_Required action_. The required output is every entry, printed exactly as written.
Segment Open
(* ===== verification/CanonicalPlan.v ===== *)
(** * CanonicalPlan: the frozen meaning of a migration plan

    Models src/model/canonical_plan.cpp: the checks on a plan's input, its
    canonical order, and the binary payload whose hash identifies the plan. *)

From S2P Require Import Prelude Status Bytes Order RelativePath Task Capability Assets PathMapper.

Definition kCanonicalMinimalPlanVersion : Z := 1.

Record MinimalPlanAsset := mkMinimalPlanAsset {
  plan_logical_id : string;
  plan_source_id : string;
  plan_source_path : RelativePath;
  plan_target_path : RelativePath;
  source_identity : FileIdentity.t;
}.

Record MinimalPlanInput := mkMinimalPlanInput {
  source_manifest_id : string;
  source_manifest_digest : Digest;
  target_root : string;
  capabilities : TargetCapabilities;
  policy : MigrationPolicy;
  assets : list MinimalPlanAsset;
}.

#[global] Instance MinimalPlanAsset_eq_dec : EqDecision MinimalPlanAsset.
Proof. solve_decision. Defined.
#[global] Instance MinimalPlanInput_eq_dec : EqDecision MinimalPlanInput.
Proof. solve_decision. Defined.

(** ** Building *)

(** The loop of [ValidatePlanInput] over the assets. *)
Fixpoint validate_plan_assets (l : list MinimalPlanAsset) : Status :=
  match l with
  | [] => Status_Ok
  | asset :: l =>
      if str_empty (plan_logical_id asset) || str_empty (plan_source_id asset)
      then Invalid "minimal plan asset ids must not be empty"
      else if str_empty (raw_bytes (plan_source_path asset)) || str_empty (raw_bytes (plan_target_path asset))
      then Invalid "minimal plan asset paths must not be empty"
      else validate_plan_assets l
  end.

Definition ValidatePlanInput (input : MinimalPlanInput) : Status :=
  if str_empty (source_manifest_id input) then Invalid "minimal plan source manifest id must not be empty"
  else if str_contains NUL (source_manifest_id input)
  then Invalid "minimal plan source manifest id must not contain NUL"
  else if str_empty (target_root input) then Invalid "minimal plan target root must not be empty"
  else if str_contains NUL (target_root input) then Invalid "minimal plan target root must not contain NUL"
  else
    and_then (ValidateCapabilities (capabilities input)) (
    and_then (ValidatePolicy (policy input)) (
    and_then (validate_plan_assets (assets input)) (
    if adjacent_equal (std_sort str_less (plan_logical_id <$> assets input))
    then Invalid "minimal plan logical asset ids must be unique"
    else if adjacent_equal (std_sort str_less (plan_source_id <$> assets input))
    then Invalid "minimal plan source asset ids must be unique"
    else Status_Ok))).

Definition plan_asset_less (lhs rhs : MinimalPlanAsset) : bool :=
  if plan_logical_id lhs != plan_logical_id rhs
  then str_less (plan_logical_id lhs) (plan_logical_id rhs)
  else str_less (plan_source_id lhs) (plan_source_id rhs).

(** The constructor of [CanonicalMinimalPlan], whose only member is the
    sorted input. *)
Definition CanonicalMinimalPlan_of (input : MinimalPlanInput) : MinimalPlanInput :=
  mkMinimalPlanInput (source_manifest_id input) (source_manifest_digest input) (target_root input)
    (capabilities input) (policy input) (std_sort plan_asset_less (assets input)).

(** [CanonicalMinimalPlan::Build] *)
Definition Build (input : MinimalPlanInput) : StatusOr MinimalPlanInput :=
  check (ValidatePlanInput input) (Ok (CanonicalMinimalPlan_of input)).

(** ** The payload *)

Definition AppendBool (value : bool) (output : string) : string :=
  push_back output (if value then Ascii.one else Ascii.zero).

Definition AppendFileIdentity (i : FileIdentity.t) (output : string) : string :=
  let output := AppendUint64 (FileIdentity.device i) output in
  let output := AppendUint64 (FileIdentity.inode i) output in
  let output := AppendUint64 (FileIdentity.size i) output in
  let output := AppendUint64 (to_uint64 (FileIdentity.mtime_ns i)) output in
  let output := AppendUint64 (to_uint64 (FileIdentity.ctime_ns i)) output in
  let output := AppendBool (has_value (FileIdentity.mount_id i)) output in
  match FileIdentity.mount_id i with
  | Some mount_id => AppendUint64 mount_id output
  | None => output
  end.

Definition append_capability (payload : string) (c : Capability) : string :=
  let payload := AppendUint64 (to_int (kind c)) payload in
  let payload := AppendUint64 (to_int (level c)) payload in
  let payload := AppendLengthPrefixed (representation c) payload in
  AppendLengthPrefixed (reason c) payload.

Definition append_asset (payload : string) (a : MinimalPlanAsset) : string :=
  let payload := AppendLengthPrefixed (plan_logical_id a) payload in
  let payload := AppendLengthPrefixed (plan_source_id a) payload in
  let payload := AppendLengthPrefixed (raw_bytes (plan_source_path a)) payload in
  let payload := AppendLengthPrefixed (raw_bytes (plan_target_path a)) payload in
  AppendFileIdentity (source_identity a) payload.

(** [std::string CanonicalMinimalPlan::CanonicalPlanPayload() const] *)
Definition CanonicalPlanPayload (plan : MinimalPlanInput) : string :=
  let payload := AppendLengthPrefixed "PB_CANONICAL_MINIMAL_PLAN_V1" "" in
  let payload := AppendUint64 kCanonicalMinimalPlanVersion payload in
  let payload := AppendLengthPrefixed (source_manifest_id plan) payload in
  let payload := payload +:+ bytes (source_manifest_digest plan) in
  let payload := AppendLengthPrefixed (target_root plan) payload in
  let payload := AppendLengthPrefixed (version (capabilities plan)) payload in
  let payload := AppendLengthPrefixed (target_prefix (policy plan)) payload in
  let payload := AppendBool (preserve_source_directories (policy plan)) payload in
  let payload := AppendUint64 (max_component_bytes (policy plan)) payload in
  let payload := AppendUint64 (max_path_bytes (policy plan)) payload in
  let payload := AppendUint64 (Z.of_nat (length (entries (capabilities plan)))) payload in
  let payload := foldl append_capability payload (entries (capabilities plan)) in
  let payload := AppendUint64 (Z.of_nat (length (assets plan))) payload in
  foldl append_asset payload (assets plan).

(** ** Canonical order *)

#[export] Instance plan_asset_less_swo : StrictWeakOrder plan_asset_less.
Proof.
  apply (lex_swo plan_logical_id str_less (fun a b => str_less (plan_source_id a) (plan_source_id b)));
    [apply _|apply (key_swo plan_source_id), total_swo].
Qed.

(** What the checks accept. *)
Record valid_plan (input : MinimalPlanInput) : Prop := {
  vp_manifest : source_manifest_id input <> "" /\ str_contains NUL (source_manifest_id input) = false;
  vp_root : target_root input <> "" /\ str_contains NUL (target_root input) = false;
  vp_capabilities : wf_capabilities (capabilities input);
  vp_policy : ok (ValidatePolicy (policy input)) = true;
  vp_assets : Forall (fun a => plan_logical_id a <> "" /\ plan_source_id a <> ""
    /\ raw_bytes (plan_source_path a) <> "" /\ raw_bytes (plan_target_path a) <> "") (assets input);
  vp_logical_ids : NoDup (plan_logical_id <$> assets input);
  vp_source_ids : NoDup (plan_source_id <$> assets input);
}.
Segment Closed
_Result of this exercise_.
(* ===== verification/CanonicalPlan.v ===== *)
(** * CanonicalPlan: the frozen meaning of a migration plan

    Models src/model/canonical_plan.cpp: the checks on a plan's input, its
    canonical order, and the binary payload whose hash identifies the plan. *)

From S2P Require Import Prelude Status Bytes Order RelativePath Task Capability Assets PathMapper.

Definition kCanonicalMinimalPlanVersion : Z := 1.

Record MinimalPlanAsset := mkMinimalPlanAsset {
  plan_logical_id : string;
  plan_source_id : string;
  plan_source_path : RelativePath;
  plan_target_path : RelativePath;
  source_identity : FileIdentity.t;
}.

Record MinimalPlanInput := mkMinimalPlanInput {
  source_manifest_id : string;
  source_manifest_digest : Digest;
  target_root : string;
  capabilities : TargetCapabilities;
  policy : MigrationPolicy;
  assets : list MinimalPlanAsset;
}.

#[global] Instance MinimalPlanAsset_eq_dec : EqDecision MinimalPlanAsset.
Proof. solve_decision. Defined.
#[global] Instance MinimalPlanInput_eq_dec : EqDecision MinimalPlanInput.
Proof. solve_decision. Defined.

(** ** Building *)

(** The loop of [ValidatePlanInput] over the assets. *)
Fixpoint validate_plan_assets (l : list MinimalPlanAsset) : Status :=
  match l with
  | [] => Status_Ok
  | asset :: l =>
      if str_empty (plan_logical_id asset) || str_empty (plan_source_id asset)
      then Invalid "minimal plan asset ids must not be empty"
      else if str_empty (raw_bytes (plan_source_path asset)) || str_empty (raw_bytes (plan_target_path asset))
      then Invalid "minimal plan asset paths must not be empty"
      else validate_plan_assets l
  end.

Definition ValidatePlanInput (input : MinimalPlanInput) : Status :=
  if str_empty (source_manifest_id input) then Invalid "minimal plan source manifest id must not be empty"
  else if str_contains NUL (source_manifest_id input)
  then Invalid "minimal plan source manifest id must not contain NUL"
  else if str_empty (target_root input) then Invalid "minimal plan target root must not be empty"
  else if str_contains NUL (target_root input) then Invalid "minimal plan target root must not contain NUL"
  else
    and_then (ValidateCapabilities (capabilities input)) (
    and_then (ValidatePolicy (policy input)) (
    and_then (validate_plan_assets (assets input)) (
    if adjacent_equal (std_sort str_less (plan_logical_id <$> assets input))
    then Invalid "minimal plan logical asset ids must be unique"
    else if adjacent_equal (std_sort str_less (plan_source_id <$> assets input))
    then Invalid "minimal plan source asset ids must be unique"
    else Status_Ok))).

Definition plan_asset_less (lhs rhs : MinimalPlanAsset) : bool :=
  if plan_logical_id lhs != plan_logical_id rhs
  then str_less (plan_logical_id lhs) (plan_logical_id rhs)
  else str_less (plan_source_id lhs) (plan_source_id rhs).

(** The constructor of [CanonicalMinimalPlan], whose only member is the
    sorted input. *)
Definition CanonicalMinimalPlan_of (input : MinimalPlanInput) : MinimalPlanInput :=
  mkMinimalPlanInput (source_manifest_id input) (source_manifest_digest input) (target_root input)
    (capabilities input) (policy input) (std_sort plan_asset_less (assets input)).

(** [CanonicalMinimalPlan::Build] *)
Definition Build (input : MinimalPlanInput) : StatusOr MinimalPlanInput :=
  check (ValidatePlanInput input) (Ok (CanonicalMinimalPlan_of input)).

(** ** The payload *)

Definition AppendBool (value : bool) (output : string) : string :=
  push_back output (if value then Ascii.one else Ascii.zero).

Definition AppendFileIdentity (i : FileIdentity.t) (output : string) : string :=
  let output := AppendUint64 (FileIdentity.device i) output in
  let output := AppendUint64 (FileIdentity.inode i) output in
  let output := AppendUint64 (FileIdentity.size i) output in
  let output := AppendUint64 (to_uint64 (FileIdentity.mtime_ns i)) output in
  let output := AppendUint64 (to_uint64 (FileIdentity.ctime_ns i)) output in
  let output := AppendBool (has_value (FileIdentity.mount_id i)) output in
  match FileIdentity.mount_id i with
  | Some mount_id => AppendUint64 mount_id output
  | None => output
  end.

Definition append_capability (payload : string) (c : Capability) : string :=
  let payload := AppendUint64 (to_int (kind c)) payload in
  let payload := AppendUint64 (to_int (level c)) payload in
  let payload := AppendLengthPrefixed (representation c) payload in
  AppendLengthPrefixed (reason c) payload.

Definition append_asset (payload : string) (a : MinimalPlanAsset) : string :=
  let payload := AppendLengthPrefixed (plan_logical_id a) payload in
  let payload := AppendLengthPrefixed (plan_source_id a) payload in
  let payload := AppendLengthPrefixed (raw_bytes (plan_source_path a)) payload in
  let payload := AppendLengthPrefixed (raw_bytes (plan_target_path a)) payload in
  AppendFileIdentity (source_identity a) payload.

(** [std::string CanonicalMinimalPlan::CanonicalPlanPayload() const] *)
Definition CanonicalPlanPayload (plan : MinimalPlanInput) : string :=
  let payload := AppendLengthPrefixed "PB_CANONICAL_MINIMAL_PLAN_V1" "" in
  let payload := AppendUint64 kCanonicalMinimalPlanVersion payload in
  let payload := AppendLengthPrefixed (source_manifest_id plan) payload in
  let payload := payload +:+ bytes (source_manifest_digest plan) in
  let payload := AppendLengthPrefixed (target_root plan) payload in
  let payload := AppendLengthPrefixed (version (capabilities plan)) payload in
  let payload := AppendLengthPrefixed (target_prefix (policy plan)) payload in
  let payload := AppendBool (preserve_source_directories (policy plan)) payload in
  let payload := AppendUint64 (max_component_bytes (policy plan)) payload in
  let payload := AppendUint64 (max_path_bytes (policy plan)) payload in
  let payload := AppendUint64 (Z.of_nat (length (entries (capabilities plan)))) payload in
  let payload := foldl append_capability payload (entries (capabilities plan)) in
  let payload := AppendUint64 (Z.of_nat (length (assets plan))) payload in
  foldl append_asset payload (assets plan).

(** ** Canonical order *)

#[export] Instance plan_asset_less_swo : StrictWeakOrder plan_asset_less.
Proof.
  apply (lex_swo plan_logical_id str_less (fun a b => str_less (plan_source_id a) (plan_source_id b)));
    [apply _|apply (key_swo plan_source_id), total_swo].
Qed.

(** What the checks accept. *)
Record valid_plan (input : MinimalPlanInput) : Prop := {
  vp_manifest : source_manifest_id input <> "" /\ str_contains NUL (source_manifest_id input) = false;
  vp_root : target_root input <> "" /\ str_contains NUL (target_root input) = false;
  vp_capabilities : wf_capabilities (capabilities input);
  vp_policy : ok (ValidatePolicy (policy input)) = true;
  vp_assets : Forall (fun a => plan_logical_id a <> "" /\ plan_source_id a <> ""
    /\ raw_bytes (plan_source_path a) <> "" /\ raw_bytes (plan_target_path a) <> "") (assets input);
  vp_logical_ids : NoDup (plan_logical_id <$> assets input);
  vp_source_ids : NoDup (plan_source_id <$> assets input);
}.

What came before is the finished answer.